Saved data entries

»»

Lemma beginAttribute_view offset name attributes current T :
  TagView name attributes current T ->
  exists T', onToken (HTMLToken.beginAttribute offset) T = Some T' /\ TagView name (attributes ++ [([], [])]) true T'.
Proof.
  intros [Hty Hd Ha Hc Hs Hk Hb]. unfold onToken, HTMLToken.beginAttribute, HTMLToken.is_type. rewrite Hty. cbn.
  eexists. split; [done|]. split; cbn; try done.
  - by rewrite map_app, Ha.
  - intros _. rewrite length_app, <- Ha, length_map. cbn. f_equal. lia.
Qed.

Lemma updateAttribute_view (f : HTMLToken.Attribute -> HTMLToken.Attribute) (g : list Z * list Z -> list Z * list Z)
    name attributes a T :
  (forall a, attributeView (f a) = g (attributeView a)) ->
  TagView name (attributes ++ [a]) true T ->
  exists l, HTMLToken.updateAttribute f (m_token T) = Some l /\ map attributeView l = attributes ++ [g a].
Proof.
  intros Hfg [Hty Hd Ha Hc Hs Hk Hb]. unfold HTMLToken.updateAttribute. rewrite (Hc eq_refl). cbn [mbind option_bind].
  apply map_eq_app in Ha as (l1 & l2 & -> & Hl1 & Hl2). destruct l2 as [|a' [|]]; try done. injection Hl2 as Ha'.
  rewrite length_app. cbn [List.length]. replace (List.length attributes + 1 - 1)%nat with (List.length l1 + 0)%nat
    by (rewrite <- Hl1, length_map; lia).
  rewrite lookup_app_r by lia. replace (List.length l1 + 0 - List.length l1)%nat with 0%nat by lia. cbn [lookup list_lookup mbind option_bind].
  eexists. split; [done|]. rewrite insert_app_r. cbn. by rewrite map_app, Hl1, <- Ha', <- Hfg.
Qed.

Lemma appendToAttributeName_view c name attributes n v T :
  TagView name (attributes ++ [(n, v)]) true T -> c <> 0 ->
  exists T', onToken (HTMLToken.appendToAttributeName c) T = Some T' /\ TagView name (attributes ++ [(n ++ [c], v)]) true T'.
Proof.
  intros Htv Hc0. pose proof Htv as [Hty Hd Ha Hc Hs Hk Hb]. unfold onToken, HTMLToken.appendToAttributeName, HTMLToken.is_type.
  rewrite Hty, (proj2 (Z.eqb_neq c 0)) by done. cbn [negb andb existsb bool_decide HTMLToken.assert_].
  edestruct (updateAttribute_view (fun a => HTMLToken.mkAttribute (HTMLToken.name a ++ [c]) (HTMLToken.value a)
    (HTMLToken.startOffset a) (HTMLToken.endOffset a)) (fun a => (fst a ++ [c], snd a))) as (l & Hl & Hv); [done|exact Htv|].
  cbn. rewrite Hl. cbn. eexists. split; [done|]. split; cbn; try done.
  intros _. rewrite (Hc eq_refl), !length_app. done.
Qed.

««
»»

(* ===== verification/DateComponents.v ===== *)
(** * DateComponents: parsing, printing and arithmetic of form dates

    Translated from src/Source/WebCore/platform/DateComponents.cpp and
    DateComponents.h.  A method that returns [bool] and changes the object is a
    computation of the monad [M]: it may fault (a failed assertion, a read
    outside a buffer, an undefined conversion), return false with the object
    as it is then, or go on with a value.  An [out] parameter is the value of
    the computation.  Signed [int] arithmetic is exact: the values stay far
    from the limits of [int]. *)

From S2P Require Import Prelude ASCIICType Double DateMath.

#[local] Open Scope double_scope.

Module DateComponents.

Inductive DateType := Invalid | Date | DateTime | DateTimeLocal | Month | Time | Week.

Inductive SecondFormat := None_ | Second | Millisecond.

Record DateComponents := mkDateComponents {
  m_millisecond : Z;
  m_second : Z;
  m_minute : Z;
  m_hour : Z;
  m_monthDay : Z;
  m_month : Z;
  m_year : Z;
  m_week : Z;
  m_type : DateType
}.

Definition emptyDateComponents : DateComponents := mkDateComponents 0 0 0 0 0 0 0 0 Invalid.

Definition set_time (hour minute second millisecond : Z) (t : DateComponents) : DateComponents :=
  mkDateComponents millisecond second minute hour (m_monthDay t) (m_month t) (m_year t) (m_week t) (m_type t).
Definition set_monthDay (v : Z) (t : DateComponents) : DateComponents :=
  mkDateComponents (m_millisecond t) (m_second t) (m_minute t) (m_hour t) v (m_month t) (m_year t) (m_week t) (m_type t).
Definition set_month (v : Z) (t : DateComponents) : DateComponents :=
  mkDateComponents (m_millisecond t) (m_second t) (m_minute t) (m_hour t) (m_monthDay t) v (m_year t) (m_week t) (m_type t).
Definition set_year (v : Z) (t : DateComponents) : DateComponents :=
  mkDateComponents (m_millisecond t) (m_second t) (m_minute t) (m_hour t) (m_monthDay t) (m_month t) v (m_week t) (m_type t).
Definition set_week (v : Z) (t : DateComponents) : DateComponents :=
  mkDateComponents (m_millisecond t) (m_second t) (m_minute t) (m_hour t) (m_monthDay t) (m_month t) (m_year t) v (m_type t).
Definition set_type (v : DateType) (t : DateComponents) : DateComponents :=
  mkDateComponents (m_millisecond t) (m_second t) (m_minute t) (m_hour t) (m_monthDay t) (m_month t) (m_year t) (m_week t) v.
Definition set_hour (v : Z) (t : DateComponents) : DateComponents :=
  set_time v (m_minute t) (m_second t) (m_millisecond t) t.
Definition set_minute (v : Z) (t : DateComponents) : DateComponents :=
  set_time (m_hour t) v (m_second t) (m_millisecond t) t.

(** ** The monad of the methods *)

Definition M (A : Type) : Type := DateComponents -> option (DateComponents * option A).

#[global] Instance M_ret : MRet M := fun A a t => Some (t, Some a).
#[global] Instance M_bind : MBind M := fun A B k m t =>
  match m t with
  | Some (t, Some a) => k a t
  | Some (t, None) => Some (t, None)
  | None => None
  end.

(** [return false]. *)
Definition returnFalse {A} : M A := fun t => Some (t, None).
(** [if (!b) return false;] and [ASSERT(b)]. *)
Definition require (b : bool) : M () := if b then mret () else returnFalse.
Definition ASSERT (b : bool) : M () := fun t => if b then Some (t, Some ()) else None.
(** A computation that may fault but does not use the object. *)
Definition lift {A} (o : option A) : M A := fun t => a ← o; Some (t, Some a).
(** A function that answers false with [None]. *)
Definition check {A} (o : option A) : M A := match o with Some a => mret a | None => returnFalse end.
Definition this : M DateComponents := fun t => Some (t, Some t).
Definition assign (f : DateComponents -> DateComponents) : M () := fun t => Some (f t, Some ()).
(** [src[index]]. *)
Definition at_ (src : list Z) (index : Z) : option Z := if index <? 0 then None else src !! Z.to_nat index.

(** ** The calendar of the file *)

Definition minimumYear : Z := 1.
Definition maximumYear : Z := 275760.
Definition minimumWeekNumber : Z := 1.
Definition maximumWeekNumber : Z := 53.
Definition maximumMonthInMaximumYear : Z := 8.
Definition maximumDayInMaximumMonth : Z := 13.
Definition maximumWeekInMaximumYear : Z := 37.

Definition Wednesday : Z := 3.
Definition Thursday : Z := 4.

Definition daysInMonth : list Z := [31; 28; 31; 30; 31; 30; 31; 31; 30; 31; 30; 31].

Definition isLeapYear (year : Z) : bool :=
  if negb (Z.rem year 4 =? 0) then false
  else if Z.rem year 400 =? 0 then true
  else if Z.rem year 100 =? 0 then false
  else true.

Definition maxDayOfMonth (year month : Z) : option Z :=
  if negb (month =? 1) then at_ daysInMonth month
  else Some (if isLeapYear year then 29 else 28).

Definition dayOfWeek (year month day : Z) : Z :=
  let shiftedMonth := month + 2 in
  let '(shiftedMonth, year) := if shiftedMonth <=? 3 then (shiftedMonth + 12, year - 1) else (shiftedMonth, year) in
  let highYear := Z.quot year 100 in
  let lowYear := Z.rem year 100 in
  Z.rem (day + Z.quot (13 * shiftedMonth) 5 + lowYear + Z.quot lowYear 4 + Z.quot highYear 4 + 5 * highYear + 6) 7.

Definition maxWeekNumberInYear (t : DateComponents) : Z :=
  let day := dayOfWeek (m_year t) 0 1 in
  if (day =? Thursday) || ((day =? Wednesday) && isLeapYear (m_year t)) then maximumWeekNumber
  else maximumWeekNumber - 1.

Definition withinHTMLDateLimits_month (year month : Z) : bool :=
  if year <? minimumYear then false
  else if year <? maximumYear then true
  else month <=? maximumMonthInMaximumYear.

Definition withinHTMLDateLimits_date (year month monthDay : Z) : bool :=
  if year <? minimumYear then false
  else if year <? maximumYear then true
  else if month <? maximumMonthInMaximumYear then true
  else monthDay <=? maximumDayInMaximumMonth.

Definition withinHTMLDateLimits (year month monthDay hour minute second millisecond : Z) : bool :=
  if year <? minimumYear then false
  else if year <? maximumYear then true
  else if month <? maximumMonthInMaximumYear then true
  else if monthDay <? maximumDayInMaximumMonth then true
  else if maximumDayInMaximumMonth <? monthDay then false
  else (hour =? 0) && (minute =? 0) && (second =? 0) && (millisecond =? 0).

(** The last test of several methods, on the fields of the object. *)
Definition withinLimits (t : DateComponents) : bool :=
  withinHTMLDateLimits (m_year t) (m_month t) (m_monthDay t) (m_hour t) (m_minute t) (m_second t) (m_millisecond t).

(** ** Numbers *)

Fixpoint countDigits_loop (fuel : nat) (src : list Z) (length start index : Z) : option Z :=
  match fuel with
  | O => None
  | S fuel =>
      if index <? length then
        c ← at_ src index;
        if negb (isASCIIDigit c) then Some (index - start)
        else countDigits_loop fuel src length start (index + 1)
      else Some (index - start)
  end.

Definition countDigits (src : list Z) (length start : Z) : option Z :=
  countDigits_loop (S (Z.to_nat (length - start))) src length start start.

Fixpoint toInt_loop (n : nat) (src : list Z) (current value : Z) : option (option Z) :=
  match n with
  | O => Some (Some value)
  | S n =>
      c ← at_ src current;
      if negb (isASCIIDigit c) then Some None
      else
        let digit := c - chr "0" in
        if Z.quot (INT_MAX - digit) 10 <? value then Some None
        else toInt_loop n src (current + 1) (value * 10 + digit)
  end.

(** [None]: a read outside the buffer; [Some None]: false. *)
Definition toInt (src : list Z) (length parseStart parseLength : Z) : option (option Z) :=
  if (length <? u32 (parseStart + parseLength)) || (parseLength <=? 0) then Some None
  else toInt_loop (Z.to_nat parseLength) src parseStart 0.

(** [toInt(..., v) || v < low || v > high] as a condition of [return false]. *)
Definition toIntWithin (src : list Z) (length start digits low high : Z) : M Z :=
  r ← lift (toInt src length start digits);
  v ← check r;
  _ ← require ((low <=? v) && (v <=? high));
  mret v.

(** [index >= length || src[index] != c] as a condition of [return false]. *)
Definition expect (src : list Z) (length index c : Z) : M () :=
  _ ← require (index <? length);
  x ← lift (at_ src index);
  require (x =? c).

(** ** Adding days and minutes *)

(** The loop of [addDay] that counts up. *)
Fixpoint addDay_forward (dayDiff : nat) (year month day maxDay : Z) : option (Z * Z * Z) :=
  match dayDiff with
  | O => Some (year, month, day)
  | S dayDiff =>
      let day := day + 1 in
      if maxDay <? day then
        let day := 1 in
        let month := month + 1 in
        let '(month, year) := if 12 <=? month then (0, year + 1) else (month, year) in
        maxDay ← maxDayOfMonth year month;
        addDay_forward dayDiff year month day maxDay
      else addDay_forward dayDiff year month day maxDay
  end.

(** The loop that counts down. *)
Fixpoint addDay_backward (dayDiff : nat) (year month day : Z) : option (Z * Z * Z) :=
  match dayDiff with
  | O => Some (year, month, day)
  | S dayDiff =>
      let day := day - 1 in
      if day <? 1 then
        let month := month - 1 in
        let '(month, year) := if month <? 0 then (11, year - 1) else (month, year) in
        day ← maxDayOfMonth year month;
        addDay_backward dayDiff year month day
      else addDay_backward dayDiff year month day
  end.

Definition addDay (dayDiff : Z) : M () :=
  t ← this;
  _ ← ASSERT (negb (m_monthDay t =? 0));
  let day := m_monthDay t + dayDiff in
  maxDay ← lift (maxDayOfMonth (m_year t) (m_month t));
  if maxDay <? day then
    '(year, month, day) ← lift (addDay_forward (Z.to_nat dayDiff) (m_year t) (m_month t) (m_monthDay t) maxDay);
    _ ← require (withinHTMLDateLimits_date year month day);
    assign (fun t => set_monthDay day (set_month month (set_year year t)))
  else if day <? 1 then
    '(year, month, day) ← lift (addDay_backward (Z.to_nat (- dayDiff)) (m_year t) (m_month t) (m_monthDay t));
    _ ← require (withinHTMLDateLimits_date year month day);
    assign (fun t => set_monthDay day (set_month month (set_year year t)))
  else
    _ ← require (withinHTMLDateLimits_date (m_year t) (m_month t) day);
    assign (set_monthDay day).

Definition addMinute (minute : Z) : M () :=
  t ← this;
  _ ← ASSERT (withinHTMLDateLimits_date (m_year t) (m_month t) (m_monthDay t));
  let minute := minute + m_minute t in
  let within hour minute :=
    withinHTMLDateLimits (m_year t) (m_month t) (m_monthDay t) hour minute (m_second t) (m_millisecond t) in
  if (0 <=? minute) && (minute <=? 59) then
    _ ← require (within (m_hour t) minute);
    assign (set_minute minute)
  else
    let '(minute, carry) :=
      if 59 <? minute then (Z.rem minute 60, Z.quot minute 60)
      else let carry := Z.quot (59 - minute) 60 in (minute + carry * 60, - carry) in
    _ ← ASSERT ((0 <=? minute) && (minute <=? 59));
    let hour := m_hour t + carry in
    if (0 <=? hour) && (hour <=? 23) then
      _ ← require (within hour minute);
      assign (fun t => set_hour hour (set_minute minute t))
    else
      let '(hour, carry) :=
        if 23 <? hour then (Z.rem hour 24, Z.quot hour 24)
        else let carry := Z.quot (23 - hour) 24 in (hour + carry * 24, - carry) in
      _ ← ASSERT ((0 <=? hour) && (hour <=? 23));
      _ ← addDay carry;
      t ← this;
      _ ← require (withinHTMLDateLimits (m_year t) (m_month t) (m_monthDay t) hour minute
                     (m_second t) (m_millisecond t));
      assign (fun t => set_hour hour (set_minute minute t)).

««
»»

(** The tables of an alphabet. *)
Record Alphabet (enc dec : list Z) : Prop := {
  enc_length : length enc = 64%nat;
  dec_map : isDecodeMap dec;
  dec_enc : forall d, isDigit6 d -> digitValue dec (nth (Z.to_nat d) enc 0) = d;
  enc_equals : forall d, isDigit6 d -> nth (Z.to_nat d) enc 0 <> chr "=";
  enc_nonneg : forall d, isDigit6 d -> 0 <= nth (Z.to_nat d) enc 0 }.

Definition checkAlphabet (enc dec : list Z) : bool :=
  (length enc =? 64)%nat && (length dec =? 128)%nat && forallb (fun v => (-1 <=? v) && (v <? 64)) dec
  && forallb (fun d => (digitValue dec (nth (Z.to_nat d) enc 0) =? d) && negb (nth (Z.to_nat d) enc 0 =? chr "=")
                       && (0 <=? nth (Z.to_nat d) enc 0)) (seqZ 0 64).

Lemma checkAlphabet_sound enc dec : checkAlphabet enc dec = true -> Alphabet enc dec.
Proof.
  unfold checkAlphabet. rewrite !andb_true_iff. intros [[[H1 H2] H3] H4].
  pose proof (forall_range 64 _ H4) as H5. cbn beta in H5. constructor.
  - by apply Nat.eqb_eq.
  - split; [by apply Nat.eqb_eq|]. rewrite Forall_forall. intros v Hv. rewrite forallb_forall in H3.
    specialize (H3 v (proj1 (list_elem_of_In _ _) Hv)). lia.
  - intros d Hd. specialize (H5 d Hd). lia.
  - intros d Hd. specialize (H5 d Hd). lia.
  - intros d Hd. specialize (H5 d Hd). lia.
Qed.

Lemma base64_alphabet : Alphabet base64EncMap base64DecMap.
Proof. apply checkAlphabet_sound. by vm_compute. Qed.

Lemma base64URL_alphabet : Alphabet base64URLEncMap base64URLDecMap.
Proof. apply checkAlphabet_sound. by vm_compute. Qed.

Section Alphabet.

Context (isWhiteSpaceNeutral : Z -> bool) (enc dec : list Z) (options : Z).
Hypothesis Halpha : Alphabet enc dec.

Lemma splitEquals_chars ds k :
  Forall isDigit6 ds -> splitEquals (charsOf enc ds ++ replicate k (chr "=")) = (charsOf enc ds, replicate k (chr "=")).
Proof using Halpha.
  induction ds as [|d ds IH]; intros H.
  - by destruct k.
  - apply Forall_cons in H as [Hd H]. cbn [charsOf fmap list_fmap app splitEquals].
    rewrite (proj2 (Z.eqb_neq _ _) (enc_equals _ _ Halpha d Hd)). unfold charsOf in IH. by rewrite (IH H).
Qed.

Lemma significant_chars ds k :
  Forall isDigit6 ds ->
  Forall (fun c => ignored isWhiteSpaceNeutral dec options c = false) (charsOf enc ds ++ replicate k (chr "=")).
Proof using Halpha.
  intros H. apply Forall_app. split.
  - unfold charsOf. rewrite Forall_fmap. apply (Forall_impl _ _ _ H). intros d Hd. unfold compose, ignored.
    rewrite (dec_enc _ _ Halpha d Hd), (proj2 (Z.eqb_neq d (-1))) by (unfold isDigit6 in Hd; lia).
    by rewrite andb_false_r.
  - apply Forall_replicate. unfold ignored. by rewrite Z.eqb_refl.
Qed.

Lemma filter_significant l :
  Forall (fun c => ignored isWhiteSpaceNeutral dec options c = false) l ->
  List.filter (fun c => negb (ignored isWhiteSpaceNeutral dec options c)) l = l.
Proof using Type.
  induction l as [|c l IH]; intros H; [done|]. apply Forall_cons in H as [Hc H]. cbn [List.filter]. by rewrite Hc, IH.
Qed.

««

EXERCISE PROMPT:
In the data above, how many lines contain the word "monad"? Write the number only.

WRITTEN SOLUTION:
2